All part of the property cycle; cracks emerging in Sydney’s apartment rental markets
This report from last week is one of the first we’ve seen but its all part of the property cycle and it can only get worse for Sydney over the short term.

investment property growth in six years time?
Just look back a few ‘blogs’ and you’ll see we have been predicting this oversupply for some months. It is pretty well universally accepted that a property market which is under-supplied, where demand outpaces supply, will witness significant property price increase. The opposite effect, a property market that is over-supplied will see prices level out or correct slightly and all see rental yields fall as landlords ‘compete’ for tenants for their property investment.
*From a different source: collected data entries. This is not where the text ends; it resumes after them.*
(** ** Exit statuses *)

Lemma WEXITSTATUS_spec (s : Z) : WEXITSTATUS s = (s / 256) mod 256.
Proof.
  unfold WEXITSTATUS. rewrite Z.shiftr_land.
  change (Z.shiftr 65280 8) with (Z.ones 8).
  rewrite Z.land_ones, Z.shiftr_div_pow2 by lia. reflexivity.
Qed.

Lemma wait_status_spec (code : Z) : wait_status code = (code mod 256) * 256.
Proof.
  unfold wait_status. change 255 with (Z.ones 8).
  rewrite Z.land_ones, Z.shiftl_mul_pow2 by lia. reflexivity.
Qed.

(** The status a parent reads of a child that ended with [exit(code)]. *)
Lemma WEXITSTATUS_wait_status (code : Z) :
  WEXITSTATUS (wait_status code) = code mod 256.
Proof.
  rewrite WEXITSTATUS_spec, wait_status_spec.
  rewrite Z.div_mul by lia. apply Z.mod_mod. lia.
Qed.

(** [WEXITSTATUS] applied to a value that is an exit status already, as
    line 529 does, gives 0. *)
Lemma WEXITSTATUS_twice (code : Z) :
  WEXITSTATUS (WEXITSTATUS (wait_status code)) = 0.
Proof.
  rewrite WEXITSTATUS_wait_status, WEXITSTATUS_spec.
  pose proof (Z.mod_pos_bound code 256 ltac:(lia)).
  rewrite Z.div_small by lia. reflexivity.
Qed.

(** What [executePipedCommands] returns for a node that is piped and has a
    successor: the status of the left-hand stage alone.  The status of the
    right-hand side is passed through [WEXITSTATUS] a second time at line
    529 and adds nothing. *)
Lemma piped_status_is_left_status (buf : buffer) (lst : arglist)
      (commands : list command_t) (exit_code : nat -> Z) (fuel : nat)
      (left r : nat) (l rn : command_t) (rres lres : outcome Z * list nat) :
  nth_error commands left = Some l ->
  piped l = true ->
  nth_error commands r = Some rn ->
  executePipedCommands buf lst commands exit_code fuel r (next rn) = Some rres ->
  executeSingleCommand buf lst commands exit_code left = Some lres ->
  executePipedCommands buf lst commands exit_code (S fuel) left (Some r) =
  Some (Returned (code_of (fst lres) mod 256), snd rres ++ snd lres).
Proof.
  intros Hl Hp Hr Hrr Hlr. cbn [executePipedCommands].
  rewrite Hl. cbn [bind]. rewrite Hp, Hr. cbn [bind].
  rewrite Hrr. cbn [bind]. rewrite Hlr. cbn [bind].
  rewrite WEXITSTATUS_twice, WEXITSTATUS_wait_status, Z.add_0_r.
  reflexivity.
Qed.

(** C1 at its failing input.  For [true | false] the stages end with 0 and
    1, whose sum is 1; the pipeline launcher returns 0.  With a third stage
    that fails the sum is 2 and the result is 0 again. *)
Theorem pipeline_status_ignores_right_stages :
  run_pipeline_of "true | false" = Some (Returned 0, [1%nat; 0%nat]) /\
  run_pipeline_of "true | false | false"
  = Some (Returned 0, [2%nat; 1%nat; 0%nat]) /\
  run_pipeline_of "false | true" = Some (Returned 1, [1%nat; 0%nat]).
Proof. repeat split; vm_compute; reflexivity. Qed.

(** C2 at its failing inputs.  In [true | false && echo hi] the node of
    [false] carries [stopOnFailure] and ends with 1, yet the program of the
    third node is started: the status tested at line 401 is that of the
    pipeline, which is 0.  In [false && echo skip] the second node is not
    started, but the status returned is the sum of 1 and of whatever the
    uninitialised [allStatus] held; with -1 there, it is 0. *)
Theorem stop_on_failure_misses :
  run_chain_of "true | false && echo hi" 0 0
  = Some (Returned (0, 3, [1%nat; 0%nat; 2%nat])) /\
  run_chain_of "false && echo skip" (-1) 0
  = Some (Returned (0, 2, [0%nat])).
Proof. split; vm_compute; reflexivity. Qed.

(** ** The chain executor on the chains the builder has counted *)

Section ExecutorOnChains.

Variable argBuf : buffer.
Variable argLst : arglist.
Variable commands : list command_t.
Variable exit_code : nat -> Z.
Variable indeterminate : Z.

(** Every node names a program, and none names the built-in [exit]. *)
Hypothesis Hname : forall k, In k commands ->
                   program_name argBuf argLst k <> None.
Hypothesis Hexit : forall k, In k commands ->
                   is_exit argBuf argLst k = false.

Lemma single_returns (i : nat) (k : command_t) :
  nth_error commands i = Some k ->
  executeSingleCommand argBuf argLst commands exit_code i =
  Some (Returned (WEXITSTATUS (wait_status (exit_code i))), [i]).
Proof.
  intros Hk. unfold executeSingleCommand. rewrite Hk. cbn [bind].
  pose proof (Hname k (nth_error_In _ _ Hk)) as H1.
  pose proof (Hexit k (nth_error_In _ _ Hk)) as H2.
  unfold is_exit in H2.
  destruct (program_name argBuf argLst k) as [name|]; [|congruence].
  cbn [bind]. rewrite H2. reflexivity.
Qed.

(** The pipeline launcher returns on a chain. *)
Lemma piped_returns (i m : nat) :
  chain_from commands i m ->
  forall fuel k, (m <= fuel)%nat -> nth_error commands i = Some k ->
  exists v t,
    executePipedCommands argBuf argLst commands exit_code fuel i (next k) =
    Some (Returned v, t).
Proof.
  induction 1 as [i k0 Hk0 Hn Hp|i k0 n Hk0 Hn Hc IH]; intros fuel k Hf Hk;
    (assert (k0 = k) by congruence); subst k0;
    (destruct fuel as [|f]; [lia|]); cbn [executePipedCommands];
    rewrite Hk; cbn [bind].
  - rewrite Hp. rewrite (single_returns i k Hk). eauto.
  - rewrite Hn. destruct (piped k).
    + assert (Hr : exists rn, nth_error commands (S i) = Some rn).
      { inversion Hc; eauto. }
      destruct Hr as (rn & Hrn). rewrite Hrn. cbn [bind].
      destruct (IH f rn ltac:(lia) Hrn) as (v & t & Hv).
      rewrite Hv. cbn [bind]. rewrite (single_returns i k Hk). cbn [bind].
      eauto.
    + rewrite (single_returns i k Hk). eauto.
Qed.

(** The walk over the piped nodes of a chain ends at a node of the chain
    that is not piped, having counted the nodes it passed. *)
Lemma skip_piped_spec (i m : nat) :
  chain_from commands i m ->
  forall fuel count, (m <= fuel)%nat ->
  exists d kj,
    skip_piped commands fuel (Some i) count = Some (Some (i + d)%nat, count + Z.of_nat d) /\
    nth_error commands (i + d) = Some kj /\ piped kj = false /\
    (d < m)%nat /\ chain_from commands (i + d) (m - d).
Proof.
  induction 1 as [i k0 Hk0 Hn Hp|i k0 n Hk0 Hn Hc IH]; intros fuel count Hf;
    (destruct fuel as [|f]; [lia|]); cbn [skip_piped bind]; rewrite Hk0;
    cbn [bind].
  - rewrite Hp. exists 0%nat, k0. rewrite Nat.add_0_r, Z.add_0_r.
    repeat split; try assumption; try lia.
    eapply chain_last; eassumption.
  - destruct (piped k0) eqn:Ep.
    + rewrite Hn. destruct (IH f (count + 1) ltac:(lia))
        as (d & kj & H1 & H2 & H3 & H4 & H5).
      exists (S d), kj. replace (i + S d)%nat with (S i + d)%nat by lia.
      rewrite H1. repeat split; try assumption; try lia.
      f_equal. f_equal. lia.
    + exists 0%nat, k0. rewrite Nat.add_0_r, Z.add_0_r.
      repeat split; try assumption; try lia.
      eapply chain_cons; eassumption.
Qed.


Lemma chain_from_step (i m : nat) :
  chain_from commands i m ->
  exists k, nth_error commands i = Some k /\
    ((next k = None /\ m = 1%nat) \/
     (next k = Some (S i) /\ chain_from commands (S i) (pred m) /\
      (2 <= m)%nat)).
Proof.
  intros H. inversion H as [i0 k Hk Hn Hp|i0 k n Hk Hn Hc]; subst;
    exists k; split; try assumption.
  - left. split; [assumption | reflexivity].
  - right. pose proof (chain_from_bound _ _ _ Hc).
    repeat split; try assumption; try lia.
Qed.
There has been a significant upward movement of vacancy rates in Sydney over the last month of up to 0.4% according to Domain. While the over-all vacancy rate is still below what most would consider a ‘balanced market’ of between 3% and 4% vacancy, it is the third major sign of a flattening investment property market for Sydney. The first sign is softening yields or lower rental to put it another way. Yields in Sydney generally are at all time lows as rental increases have not been anywhere close to price growth. The second major indicator of course, was the slowdown of growth and the correction in prices we saw over the first few months of this year. The next obvious sign is the supply now exceeding demand and watching vacancy rates rise, all part of the property cycle!
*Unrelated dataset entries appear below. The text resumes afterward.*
(** * Json-converter: the spreadsheet-to-JSON projection of [src/App.tsx]

    A shallow embedding of [normalizeHeaders], [isRowEmpty], [clampNumber]
    and of the body of the [convertResult] memo, together with the parts of
    the JavaScript runtime they call (string trimming, [String(...)],
    template literals, [Map], ordinary objects, [JSON.stringify]), and of
    the state of the [App] component: [loadFile], the effect on [workbook],
    the guards of the memo, [canDownload], [downloadJson], [copyJson]. *)

From Stdlib Require Import ZArith List Lia String Ascii Sorted.
From stdpp Require Import base option list gmap.

Local Open Scope Z_scope.
Local Open Scope list_scope.

(** ** JavaScript strings

    A JavaScript string is a sequence of UTF-16 code units; a code unit is
    kept as its number. *)

Abbreviation jsstring := (list N).

(** A literal of the source text: every character of an ASCII literal is one
    code unit. *)
Definition lit (s : string) : jsstring :=
  map N_of_ascii (list_ascii_of_string s).

(** WhiteSpace and LineTerminator code points, the ones [trim] removes. *)
Definition is_js_space (c : N) : bool :=
  ((9 <=? c) && (c <=? 13) || (c =? 32) || (c =? 160) || (c =? 5760)
   || (8192 <=? c) && (c <=? 8202) || (c =? 8232) || (c =? 8233)
   || (c =? 8239) || (c =? 8287) || (c =? 12288) || (c =? 65279))%N.

Fixpoint trim_start (s : jsstring) : jsstring :=
  match s with
  | [] => []
  | c :: s' => if is_js_space c then trim_start s' else s
  end.

Definition trim_end (s : jsstring) : jsstring := rev (trim_start (rev s)).

(** [String.prototype.trim] *)
Definition trim (s : jsstring) : jsstring := trim_end (trim_start s).

(** Decimal digits of a natural number, as [Number::toString] prints the
    array positions and counters interpolated by the template literals. *)
Definition digit (d : nat) : N := (48 + N.of_nat d)%N.

Fixpoint dec_go (fuel n : nat) (acc : jsstring) : jsstring :=
  match fuel with
  | O => acc
  | S fuel' =>
      let acc' := digit (n mod 10) :: acc in
      if (n / 10 =? 0)%nat then acc' else dec_go fuel' (n / 10) acc'
  end.

Definition dec (n : nat) : jsstring := dec_go (S n) n [].

(** ** Cells

    The numbers of the sheet are IEEE doubles; the conversion only ever
    prints them, so the number type and its two printers are an interface. *)

Class JsNumber (Num : Type) := {
  num_to_string : Num -> jsstring;   (* Number::toString *)
  num_is_finite : Num -> bool;       (* false for NaN and the infinities *)
}.

Inductive Cell {Num : Type} : Type :=
  | CUndef
  | CNull
  | CBool (b : bool)
  | CNum (n : Num)
  | CStr (s : jsstring).
Arguments Cell : clear implicits.

(** Exceptions of the JavaScript runtime. *)
Inductive js_error : Type :=
  | TypeError (msg : string).

Inductive res (A : Type) : Type :=
  | Ok (a : A)
  | Throw (e : js_error).
Arguments Ok {A} a.
Arguments Throw {A} e.

#[global] Instance res_ret : MRet res := fun A a => Ok a.
#[global] Instance res_bind : MBind res := fun A B k m =>
  match m with
  | Ok a => k a
  | Throw e => Throw e
  end.

Section Engine.
Context {Num : Type} `{JsNumber Num}.

Abbreviation Cell := (Cell Num).
Abbreviation Row := (list Cell).
Abbreviation Grid := (list (list Cell)).

(** [v == null] *)
Definition is_nullish (v : Cell) : bool :=
  match v with
  | CUndef | CNull => true
  | _ => false
  end.

(** [v ?? d] *)
Definition coalesce (v d : Cell) : Cell := if is_nullish v then d else v.

(** [String(v)] on a cell. *)
Definition js_String (v : Cell) : jsstring :=
  match v with
  | CUndef => lit "undefined"
  | CNull => lit "null"
  | CBool true => lit "true"
  | CBool false => lit "false"
  | CNum n => num_to_string n
  | CStr s => s
  end.

(** [typeof v === 'string'] *)
Definition is_string (v : Cell) : bool :=
  match v with
  | CStr _ => true
  | _ => false
  end.

(** The method call [v.trim()]: only strings have the method. *)
Definition call_trim (v : Cell) : res jsstring :=
  match v with
  | CStr s => Ok (trim s)
  | _ => Throw (TypeError "trim is not a function")
  end.

(** [a[i]] on an array: [undefined] outside of it. *)
Definition js_index {A} (a : list A) (i : Z) : option A :=
  if i <? 0 then None else a !! Z.to_nat i.

(** [a.slice(start)] *)
Definition js_slice_from {A} (a : list A) (start : Z) : list A :=
  if start <? 0
  then drop (Z.to_nat (Z.max (Z.of_nat (length a) + start) 0)) a
  else drop (Z.to_nat start) a.

(** [a.slice(0, n)] for a literal [n >= 0]. *)
Definition js_slice_to {A} (a : list A) (n : nat) : list A := take n a.

(** ** normalizeHeaders *)

(** The callback of the first [map]. *)
Definition base_key (i : nat) (v : Cell) : jsstring :=
  let text := trim (js_String (coalesce v (CStr []))) in
  if (0 <? length text)%nat then text else lit "Column" ++ dec (i + 1).

(** The second [map], with the [used] map threaded through the calls. *)
Fixpoint dedup (used : gmap jsstring nat) (base : list jsstring) : list jsstring :=
  match base with
  | [] => []
  | key :: rest =>
      let count := default 0%nat (used !! key) in
      let used' := <[key := (count + 1)%nat]> used in
      (if (count =? 0)%nat then key else key ++ lit "_" ++ dec (count + 1))
        :: dedup used' rest
  end.

Definition normalizeHeaders (values : Row) : list jsstring :=
  let base := imap base_key values in
  dedup ∅ base.

(** ** isRowEmpty *)

Definition cell_is_blank (cell : Cell) : res bool :=
  if is_nullish cell then Ok true
  else if is_string cell then
    t ← call_trim cell; Ok (length t =? 0)%nat
  else Ok false.

(** [Array.prototype.every]: stops at the first [false] (or exception). *)
Fixpoint js_every {A} (p : A -> res bool) (a : list A) : res bool :=
  match a with
  | [] => Ok true
  | x :: a' => b ← p x; if (b : bool) then js_every p a' else Ok false
  end.

Definition isRowEmpty (row : Row) : res bool := js_every cell_is_blank row.

(** ** clampNumber *)

Definition clampNumber (value min max : Z) : Z := Z.min max (Z.max min value).

(** ** Ordinary objects

    The object literal [{}] of the [map] callback: its own properties in
    creation order. All values stored by the conversion are cells that went
    through [?? ''], hence never [null] or [undefined]. *)

Abbreviation JsObject := (list (jsstring * Cell)).

Definition proto_key : jsstring := lit "__proto__".

Fixpoint obj_update (k : jsstring) (v : Cell) (o : JsObject) : option JsObject :=
  match o with
  | [] => None
  | (k', v') :: o' =>
      if decide (k' = k) then Some ((k', v) :: o')
      else o'' ← obj_update k v o'; Some ((k', v') :: o'')
  end.

(** [obj[k] = v] on an object created by [{}]. The key [__proto__] is not
    an own property: the assignment reaches the accessor inherited from
    [Object.prototype], whose setter ignores every value that is neither
    an object nor [null]. An existing own property keeps its place. *)
Definition obj_set (k : jsstring) (v : Cell) (o : JsObject) : JsObject :=
  if decide (k = proto_key) then o
  else match obj_update k v o with
       | Some o' => o'
       | None => o ++ [(k, v)]
       end.

(** [obj[k]] restricted to own properties. *)
Fixpoint obj_get (k : jsstring) (o : JsObject) : option Cell :=
  match o with
  | [] => None
  | (k', v) :: o' => if decide (k' = k) then Some v else obj_get k o'
  end.

(** The [for] loop of the [map] callback, [i] running over the positions
    of [headers] from the position of its first element. *)
Fixpoint fill_object (headers : list jsstring) (r : Row) (i : nat)
    (obj : JsObject) : JsObject :=
  match headers with
  | [] => obj
  | key :: headers' =>
      let v := coalesce (default CUndef (r !! i)) (CStr []) in
      fill_object headers' r (S i) (obj_set key v obj)
  end.

Definition row_to_object (headers : list jsstring) (r : Row) : JsObject :=
  fill_object headers r 0 [].

(** ** JSON.stringify

    [SerializeJSONProperty] of ECMA-262 on the values the conversion
    exports: an array of arrays of cells, or an array of objects of cells. *)

Definition is_digit (c : N) : bool := ((48 <=? c) && (c <=? 57))%N.

Fixpoint digits_value (acc : N) (s : jsstring) : N :=
  match s with
  | [] => acc
  | c :: s' => digits_value (10 * acc + (c - 48))%N s'
  end.

(** An array index: a canonical numeric string below [2^32 - 1]. *)
Definition array_index (k : jsstring) : option N :=
  match k with
  | [] => None
  | c :: k' =>
      if forallb is_digit k && (negb (c =? 48)%N || bool_decide (k' = []))
         && (length k <=? 10)%nat && (digits_value 0 k <=? 4294967294)%N
      then Some (digits_value 0 k) else None
  end.

Fixpoint insert_index {A} (n : N) (x : A) (l : list (N * A)) : list (N * A) :=
  match l with
  | [] => [(n, x)]
  | (m, y) :: l' =>
      if (n <? m)%N then (n, x) :: l else (m, y) :: insert_index n x l'
  end.

Fixpoint index_props (o : JsObject) : list (N * (jsstring * Cell)) :=
  match o with
  | [] => []
  | (k, v) :: o' =>
      match array_index k with
      | Some n => insert_index n (k, v) (index_props o')
      | None => index_props o'
      end
  end.

(** [OrdinaryOwnPropertyKeys]: array indices in ascending order, then the
    other keys in creation order. *)
Definition own_props (o : JsObject) : JsObject :=
  map snd (index_props o)
  ++ List.filter (fun kv => bool_decide (array_index (fst kv) = None)) o.

Definition hex_digit (d : N) : N := (if d <? 10 then 48 + d else 87 + d)%N.

(** [UnicodeEscape]: a backslash, [u] and four lowercase hexadecimal digits. *)
Definition unicode_escape (c : N) : jsstring :=
  [92; 117; hex_digit (c / 4096 mod 16); hex_digit (c / 256 mod 16);
   hex_digit (c / 16 mod 16); hex_digit (c mod 16)]%N.

Definition is_lead (c : N) : bool := ((55296 <=? c) && (c <=? 56319))%N.
Definition is_trail (c : N) : bool := ((56320 <=? c) && (c <=? 57343))%N.

Definition quote_unit (c : N) : jsstring :=
  (if c =? 8 then [92; 98]
   else if c =? 9 then [92; 116]
   else if c =? 10 then [92; 110]
   else if c =? 12 then [92; 102]
   else if c =? 13 then [92; 114]
   else if c =? 34 then [92; 34]
   else if c =? 92 then [92; 92]
   else if (c <? 32) || is_lead c || is_trail c then unicode_escape c
   else [c])%N.

(** The characters [QuoteJSONString] puts between the quotes: a surrogate
    pair is one code point and is copied, a lone surrogate is escaped. *)
Fixpoint quote_body (s : jsstring) : jsstring :=
  match s with
  | [] => []
  | c :: s' =>
      if is_lead c then
        match s' with
        | d :: s'' =>
            if is_trail d then c :: d :: quote_body s''
            else quote_unit c ++ quote_body s'
        | [] => quote_unit c
        end
      else quote_unit c ++ quote_body s'
  end.

Definition quote (s : jsstring) : jsstring := 34%N :: quote_body s ++ [34%N].

(** [SerializeJSONProperty] on a cell; [None] is the result [undefined]. *)
Definition serialize_cell (v : Cell) : option jsstring :=
  match v with
  | CUndef => None
  | CNull => Some (lit "null")
  | CBool true => Some (lit "true")
  | CBool false => Some (lit "false")
  | CNum n => Some (if num_is_finite n then num_to_string n else lit "null")
  | CStr s => Some (quote s)
  end.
Parramatta has seen one of the largest rises in vacancy rates but with about 61,000 new apartments completing across the city in 2015 to 2017, over 15,000 more units than completed between 2012 to 2014 vacancy rates will certainly raise more over the next couple of years. The forecast is that vacancy rates will peak around 4%. This figure, if it proves to be true, should not cause a great deal of stress to property investors but it does seem rather low.